Compute the normalized association matrix from the unnormalized matrix computed above. 

To normalize the matrix use the following formula: <br>
$c'_{u,v} = \frac{c_{u,v}}{c_{u,u} + c_{v,v} - c_{u,v}}$  


In [None]:
#TODO: Compute the normalized association matrix 

# Your code here
def normalize_association_matrix(C: np.ndarray) -> np.ndarray:
    """Normalize association matrix using Dice coefficient.
    c'_{u,v} = c_{u,v} / (c_{u,u} + c_{v,v} - c_{u,v})
    """
    vocab_size = C.shape[0]
    C_normalized = np.zeros((vocab_size, vocab_size))
    
    for u in range(vocab_size):
        for v in range(vocab_size):
            denominator = C[u, u] + C[v, v] - C[u, v]
            if denominator > 0:
                C_normalized[u, v] = C[u, v] / denominator
    
    return C_normalized

# Normalize the association matrices
C_basic_normalized = normalize_association_matrix(C_basic)
C_metric_normalized = normalize_association_matrix(C_metric)
C_scalar_normalized = normalize_association_matrix(C_scalar)

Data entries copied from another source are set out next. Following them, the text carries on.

(* ===== verification/Demo.v ===== *)
(** * The demonstration file system: src/src/rvfs2_demo

    A root directory with one file, [hello], that no database is behind: every
    inode is a constant, every change is refused, and only dentries have a
    state. What the [vfscore] crate answers for a super block's
    [root_inode], which the module does not define, is a parameter. *)

From S2P Require Import Prelude Bytes Store Common Vfscore.

(** ** Inodes: inode.rs *)

(** The super block is the same for all of them; the two counters are never
    written. *)
Record DemoInode := MkDemo { dm_ino : Z; dm_type : VfsNodeType; dm_size : Z; dm_nlink : Z }.

#[export] Instance DemoInode_eq_dec : EqDecision DemoInode.
Proof. solve_decision. Defined.

Record DemoEntry := MkDemoEntry { dme_ino : Z; dme_offset : Z; dme_type : VfsNodeType; dme_name : bytes }.

Definition demo_new_root : DemoInode := MkDemo 1 VDir 4096 2.
Definition demo_hello_file : DemoInode := MkDemo 2 VFile 12 1.

Section demo.
Context `{VfsCore} (sb_root_inode : VfsError + DemoInode).

Definition demo_mode (i : DemoInode) : Z :=
  if bool_decide (dm_type i = VDir) then perm_truncate 0x1ED else perm_truncate 0x1A4.

Definition demo_lookup (i : DemoInode) (name : bytes) : VfsError + DemoInode :=
  if negb (bool_decide (dm_type i = VDir)) then inl VNotDir
  else if bool_decide (name = bs "hello") then inr demo_hello_file
  else if bool_decide (name = bs ".") || bool_decide (name = bs "..") then sb_root_inode
  else inl VNoEntry.

Definition demo_readdir (i : DemoInode) : VfsError + list DemoEntry :=
  if negb (bool_decide (dm_type i = VDir)) then inl VNotDir
  else inr [MkDemoEntry 1 0 VDir (bs "."); MkDemoEntry 1 1 VDir (bs "..");
            MkDemoEntry 2 2 VFile (bs "hello")].

(** [create], [link], [unlink], [symlink], [mkdir], [rmdir], [rename_to] and
    [write_at]. *)
Definition demo_create (i : DemoInode) (name : bytes) (ty : VfsNodeType) (perm : Z)
    (rdev : option Z) : VfsError + DemoInode := inl VNoSys.
Definition demo_link (i : DemoInode) (name : bytes) (src : DemoInode) : VfsError + DemoInode := inl VNoSys.
Definition demo_unlink (i : DemoInode) (name : bytes) : VfsError + unit := inl VNoSys.
Definition demo_symlink (i : DemoInode) (name target : bytes) : VfsError + DemoInode := inl VNoSys.
Definition demo_mkdir (i : DemoInode) (name : bytes) (perm : Z) : VfsError + DemoInode := inl VNoSys.
Definition demo_rmdir (i : DemoInode) (name : bytes) : VfsError + unit := inl VNoSys.
Definition demo_rename_to (i : DemoInode) (old : bytes) (parent : DemoInode) (new : bytes) :
  VfsError + unit := inl VNoSys.
Definition demo_write_at (i : DemoInode) (buf : bytes) (offset : Z) : VfsError + Z := inl VNoSys.

(** The offset is not looked at; the buffer comes back. [None] would be a
    panic. *)
Definition hello_content : bytes := bs "Hello, DBFS!".
Definition demo_read_at (i : DemoInode) (_offset : Z) (buf : bytes) : option (VfsError + Z * bytes) :=
  if negb (bool_decide (dm_type i = VFile)) then Some (inl VIsDir)
  else
    let bytes_to_copy := Z.min (zlen buf) (zlen hello_content) in
    piece ← slice hello_content 0 bytes_to_copy;
    buf ← copy_into buf 0 bytes_to_copy piece;
    Some (inr (bytes_to_copy, buf)).

(** ** Dentries: dentry.rs *)

(** [dd_parent] and [dd_children] are addresses of dentries. *)
Record DemoDentry := MkDemoDentry {
  dd_parent : option Z; dd_inode : DemoInode; dd_name : bytes; dd_children : gmap bytes Z }.

Abbreviation demo_heap := (gmap Z DemoDentry).

Definition demo_alloc (e : DemoDentry) (h : demo_heap) : Z * demo_heap :=
  let l := fresh (dom h) in (l, <[l := e]> h).

Definition demo_root (inode : DemoInode) (h : demo_heap) : Z * demo_heap :=
  demo_alloc (MkDemoDentry None inode (bs "/") ∅) h.

Definition demo_find (self : Z) (path : bytes) (h : demo_heap) : option Z :=
  e ← h !! self; if bool_decide (dm_type (dd_inode e) = VDir) then dd_children e !! path else None.

Definition with_dd_children (f : gmap bytes Z -> gmap bytes Z) (e : DemoDentry) : DemoDentry :=
  MkDemoDentry (dd_parent e) (dd_inode e) (dd_name e) (f (dd_children e)).

(** The dentry is made before the name is looked for. *)
Definition demo_insert (self : Z) (name : bytes) (child : DemoInode) (h : demo_heap) :
  option ((VfsError + Z) * demo_heap) :=
  let '(dentry, h) := demo_alloc (MkDemoDentry (Some self) child name ∅) h in
  e ← h !! self;
  if bool_decide (is_Some (dd_children e !! name)) then Some (inl VEExist, h)
  else Some (inr dentry, alter (with_dd_children (<[name := dentry]>)) self h).

Definition demo_remove (self : Z) (name : bytes) (h : demo_heap) : option (option Z * demo_heap) :=
  e ← h !! self;
  Some (dd_children e !! name, alter (with_dd_children (base.delete name)) self h).

Definition demo_set_parent (self parent : Z) (h : demo_heap) : demo_heap :=
  alter (fun e => MkDemoDentry (Some parent) (dd_inode e) (dd_name e) (dd_children e)) self h.

(** ** Mounting: fstype.rs and superblock.rs *)

Definition demo_mount (h : demo_heap) : (VfsError + Z) * demo_heap :=
  let '(l, h) := demo_root demo_new_root h in (inr l, h).
Definition demo_kill_sb : VfsError + unit := inr tt.
Definition demo_fs_name : bytes := bs "dbfs".
Definition demo_sync_fs (_wait : bool) : VfsError + unit := inr tt.
Definition demo_stat_fs : DbfsFsStat :=
  {| f_bsize := 4096; f_frsize := 4096; f_blocks := 1024; f_bfree := 512; f_bavail := 512;
     f_files := 100; f_ffree := 50; f_favail := 50; f_fsid := 0x44424653; f_flag := 0;
     f_namemax := 255; f_name := replicate 32 Byte.x00 |}.

(** ** Facts *)

Lemma hello_length : zlen hello_content = 12.
Proof. by vm_compute. Qed.

Lemma demo_read_file offset buf :
  demo_read_at demo_hello_file offset buf =
  Some (inr (Z.min (zlen buf) 12, splice buf 0 (take (Z.to_nat (Z.min (zlen buf) 12)) hello_content))).
Proof.
  pose proof (zlen_nonneg buf). pose proof hello_length as Hh. unfold demo_read_at.
  cbn [demo_hello_file dm_type negb]. rewrite bool_decide_eq_true_2 by done. cbn [negb].
  rewrite Hh. cbv zeta. rewrite slice_ok by lia. rewrite Z.sub_0_r.
  change (drop (Z.to_nat 0) hello_content) with hello_content. cbn [mbind option_bind].
  rewrite copy_into_ok; [done|lia| |lia].
  unfold zlen in *. rewrite length_take. lia.
Qed.

(** A client that reads on from where the last read ended; it stops at a read
    of nothing. *)
Fixpoint demo_reads (buf : bytes) (k : nat) : option (Z * bool) :=
  match k with
  | O => Some (0, false)
  | S k =>
      '(offset, stopped) ← demo_reads buf k;
      if (stopped : bool) then Some (offset, true)
      else r ← demo_read_at demo_hello_file offset buf;
           match r with
           | inl _ => None
           | inr (len, _) => Some (if len =? 0 then (offset, true) else (offset + len, false))
           end
  end.

(** The demonstration's file never ends: its size says 12, but a client that
    looks it up from the mounted root and reads it piece by piece, with whatever
    non-empty buffer, is never told that it has reached the end: after any number of
    reads it is past where they would lead in an endless file. *)
Theorem demo_never_ends h buf :
  0 < zlen buf ->
  exists l e h', demo_mount h = (inr l, h') /\ h' !! l = Some e /\
    demo_lookup (dd_inode e) (bs "hello") = inr demo_hello_file /\
    dm_size demo_hello_file = 12 /\
    forall k, demo_reads buf k = Some (Z.of_nat k * Z.min (zlen buf) 12, false).
Proof.
  intros Hb. eexists _, _, _. split; [reflexivity|]. split; [apply lookup_insert_eq|].
  split; [done|]. split; [done|]. induction k as [|k IH]; [done|].
  cbn [demo_reads]. rewrite IH. cbn [mbind option_bind]. rewrite demo_read_file. cbn [mbind option_bind].
  rewrite Zeqb_ne by lia. do 2 f_equal. lia.
Qed.

(** A new name is found, with the inode, and a second insertion under it fails
    and leaves the first. *)
Lemma demo_insert_found self name child h e :
  h !! self = Some e -> dm_type (dd_inode e) = VDir -> dd_children e !! name = None ->
  exists l h', demo_insert self name child h = Some (inr l, h') /\
    demo_find self name h' = Some l /\ dd_inode <$> h' !! l = Some child /\
    forall other, exists h'', demo_insert self name other h' = Some (inl VEExist, h'') /\
      demo_find self name h'' = Some l.
Proof.
  intros He Hty Hn. set (l := fresh (dom h)).
  assert (Hne : l <> self) by (intros <-; apply (is_fresh (dom h)), elem_of_dom; by eexists).
  eexists l, _. split.
  { unfold demo_insert, demo_alloc. fold l. rewrite lookup_insert_ne, He by done.
    cbn [mbind option_bind]. by rewrite Hn. }
  set (h1 := alter _ self _).
  assert (Hs : h1 !! self = Some (with_dd_children <[name := l]> e)).
  { unfold h1. by rewrite lookup_alter_eq, lookup_insert_ne, He by done. }
  split; [|split].
  - unfold demo_find. rewrite Hs. cbn. rewrite bool_decide_eq_true_2 by done. apply lookup_insert_eq.
  - unfold h1. by rewrite lookup_alter_ne, lookup_insert_eq by done.
  - intros other. set (l1 := fresh (dom h1)).
    assert (Hne1 : l1 <> self).
    { intros E. apply (is_fresh (dom h1)). fold l1. rewrite E. apply elem_of_dom. by eexists. }
    eexists. split.
    { unfold demo_insert, demo_alloc. fold l1. rewrite lookup_insert_ne, Hs by done.
      cbn [mbind option_bind with_dd_children dd_children]. by rewrite lookup_insert_eq. }
    unfold demo_find. rewrite lookup_insert_ne, Hs by done. cbn.
    rewrite bool_decide_eq_true_2 by done. apply lookup_insert_eq.
Qed.
End demo.

Lemma demo_never_ends_witness :
  demo_reads [Byte.x00] 20 = Some (20, false).
Proof.
  destruct (demo_never_ends (inl VNoSys) ∅ [Byte.x00]) as (l & e & h & _ & _ & _ & _ & Hall).
  - by vm_compute.
  - exact (Hall 20%nat).
Defined.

NameError: name 'C_basic' is not defined

## 3.3 Neighborhood terms

With the help of the normalized local association matrix, identify the neighborhood terms that should be used for expansion for the following queries (queries_assignment3):


In [None]:
# Do not change this code
queries_assignment3 = [
  "gas pressure",
  "structural aeroelastic flight high speed aircraft",
  "heat conduction composite slabs",
  "boundary layer control",
  "compressible flow nozzle",
  "combustion chamber injection",
  "laminar turbulent transition",
  "fatigue crack growth",
  "wing tip vortices",
  "propulsion efficiency"
]

In [None]:
#TODO: Identify neighborhood terms for queries_assignment3

# Your code here

def get_query_neighborhood_terms(query: str, 
                                 C_normalized: np.ndarray, 
                                 vocab: Dict[str, int], 
                                 k: int = 5,
                                 threshold: float = 0.0) -> Dict[str, List[Tuple[str, float]]]:
   
    query_terms = query.lower().split()
    idx_to_term = {idx: term for term, idx in vocab.items()}
    
    neighborhood = {}
    
    for term in query_terms:
        if term in vocab:
            idx = vocab[term]
            correlations = C_normalized[idx, :]
            
            # Get top k terms excluding the term itself
            top_indices = np.argsort(correlations)[::-1]
            
            neighbors = []
            for i in top_indices:
                if i != idx and correlations[i] >= threshold:
                    neighbors.append((idx_to_term[i], correlations[i]))
                    if len(neighbors) >= k:
                        break
            
            neighborhood[term] = neighbors
    
    return neighborhood

def get_expanded_query_terms(query: str,
                             C_normalized: np.ndarray,
                             vocab: Dict[str, int],
                             k: int = 5,
                             threshold: float = 0.0) -> Set[str]:
    neighborhood = get_query_neighborhood_terms(query, C_normalized, vocab, k, threshold)
    
    expansion_terms = set()
    for neighbors in neighborhood.values():
        expansion_terms.update([term for term, score in neighbors])
    
    return expansion_terms

def expand_queries(queries: List[str],
                   C_normalized: np.ndarray,
                   vocab: Dict[str, int],
                   k: int = 5,
                   threshold: float = 0.0) -> Dict[str, Dict]:
    results = {}
    
    for query in queries:
        neighborhood = get_query_neighborhood_terms(query, C_normalized, vocab, k, threshold)
        expansion_terms = get_expanded_query_terms(query, C_normalized, vocab, k, threshold)
        
        results[query] = {
            'original_terms': query.lower().split(),
            'neighborhood': neighborhood,
            'expansion_terms': sorted(expansion_terms)
        }
    
    return results

def print_query_expansion(query: str, 
                         result: Dict,
                         show_scores: bool = True):
    """Pretty print query expansion results."""
    print(f"\nQuery: '{query}'")
    print("=" * 60)
    
    for term, neighbors in result['neighborhood'].items():
        print(f"\n  '{term}' → neighborhood terms:")
        for neighbor, score in neighbors:
            if show_scores:
                print(f"    - {neighbor} ({score:.4f})")
            else:
                print(f"    - {neighbor}")
    
    print(f"\n  All expansion terms: {', '.join(result['expansion_terms'])}")
    print()

for query in queries_assignment3:
    print(f"\n'{query}':")
    
    neighborhood = get_query_neighborhood_terms(query, C_basic_normalized, vocab, k=5)
    
    for term, neighbors in neighborhood.items():
        neighbor_terms = [n[0] for n in neighbors]
        print(f"  {term} → {', '.join(neighbor_terms)}")
    
    expansion_terms = get_expanded_query_terms(query, C_basic_normalized, vocab, k=5)
    print(f"  → Expansion terms: {', '.join(sorted(expansion_terms))}")




'gas pressure':


NameError: name 'C_basic_normalized' is not defined